With both campus data centers full, Amylin led to pilot projects, including more than a dozen software-as-a-service processes. Stewart noted that there was only one validated app in the cloud. “In general, that’s still something we’re struggling with,” he said. CRM and call center apps have moved over. And Amylin has used Nirvanix Cloud storage for two years—“a cubby hole on the Internet,” said Stewart. “We hope to go tapeless on backups shortly.”

“Chef is something we’ve had a look at,” says Eagle Genomics’ Holland. “As you scale up, it becomes less and less practical to use anything else, to be honest. You could write it yourself with a bunch of Python scripts, but someone else has done it, so why bother?!”

“We launched a 10,000-node cluster with one click [using Chef],” said Cycle Computing’s Andrew Kaczorek. Chris Brown, Opscode’s chief technical officer (and co-developer of Amazon EC2) said: “We’re software architects and system administrators. We’ve run Amazon.com and Xbox live. [We’re good at] automating infrastructure at scale.” The cloud, Brown said, is not necessarily cheaper than standard hosting. “Do you have the money, time, experience? What are you willing to pay for?” he asked. “We take the experience and plug it in for you. You want to manage 1,000 machines instantly. Google, Amazon—they have 100 people. Where can you find a team?”

Chef is many things: a library for configuration management, a systems integration platform, and an API for the entire infrastructure. “Our mantra is to enable you to construct or reconstruct your business from nothing but a source code repository, an application data backup, and machines.”
“Big pharma is concerned about auditing: now we can show a snapshot of cookbooks running on a node. We can reproduce and launch a cluster that mirrors what it was at that date and time. It is very powerful,” said Kaczorek.
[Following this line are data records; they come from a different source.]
Lemma spec_percentage_diff_signbit (d s : Z) :
  0 <= d -> 1 <= s -> signbit (spec_percentage_diff d s) = false.
Proof.
  intros Hd Hs. unfold spec_percentage_diff.
  change (binary_normalize prec emax 100 0 false)
    with (S754_finite false 7036874417766400 (-46)).
  assert (Hq : signbit (SFdiv prec emax (Z2SF d) (Z2SF s)) = false).
  { destruct s as [| ps | ps]; try lia. destruct d as [| pd | pd]; try lia; [done |].
    cbn [Z2SF SFdiv xorb].
    destruct (SFdiv_core_binary prec emax (Z.pos pd) 0 (Z.pos ps) 0) as [[mz ez] lz].
    by destruct (binary_round_aux_signbit false mz ez lz) as [-> | ->]. }
  destruct (SFdiv prec emax (Z2SF d) (Z2SF s)) as [sq | sq | | sq mq eq];
    cbn in Hq; subst; try done.
  cbn [SFmul xorb].
  by destruct (binary_round_aux_signbit false (Z.pos (mq * 7036874417766400))
                 (eq + -46) loc_Exact) as [-> | ->].
Qed.

Lemma row_count_passed_spec (df_source df_target : DataFrame) (threshold : Z) :
  1 <= count df_source < 2 ^ 63 -> count df_target < 2 ^ 63 ->
  row_count_passed df_source df_target threshold
  = Some (float_le_int
            (spec_percentage_diff (Z.abs (count df_source - count df_target))
                                  (count df_source))
            threshold).
Proof.
  intros Hs Ht. unfold row_count_passed.
  by rewrite validate_row_count_counts by lia.
Qed.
More CloudsThe number of cloud applications and offerings is too many to list. Appistry’s new Ayrris Bio offering is poised to make a big impact on life sciences organizations (see, “Appistry’s Fabric Computing”). Assay Depot hosts fully audited, private marketplaces for pharma clients (see, “Assay Depot’s Cloud Services”). Complete Genomics selected the Bionimbus open-source community cloud as a mirror for a major genome dataset. The University of Maryland’s CloVR is a portable virtual machine launched on a desktop that can manage additional resources on the cloud (EC2, academic clouds) for large-scale sequence analysis.

The San Diego Supercomputer Center is rolling out a cloud, “a private data storage cloud to enable the presentation and sharing of scientific data, with rental and owner pricing,” said SDSC’s Richard Moore. It will have an elastic design with an initial capacity of 2 petabytes, although the emphasis will be more on access and sharing. Chemaxon’s David Deng presented a collaboration with GlaxoSmithKline (GSK) on cloud computing, in which 13,500 potential anti-malarial drugs have been made free available, hosted on EC2. Users access the data using ChemAxon’s Instant JChem database management tool, requiring no local software installation. Deng admitted that security was not a huge issue in this particular case, but added his colleagues are eager to set up other collaborations.

Former Microsoft executive and BioIT Alliance founder Don Rule wrapped up the La Jolla conference. “Cloud computing is a very powerful enabler despite the hype,” said Rule. “It’s an important enabler for personalized medicine.” Ironically, Rule is experimenting with EC2 to run an encrypted HIPAA-compliant database.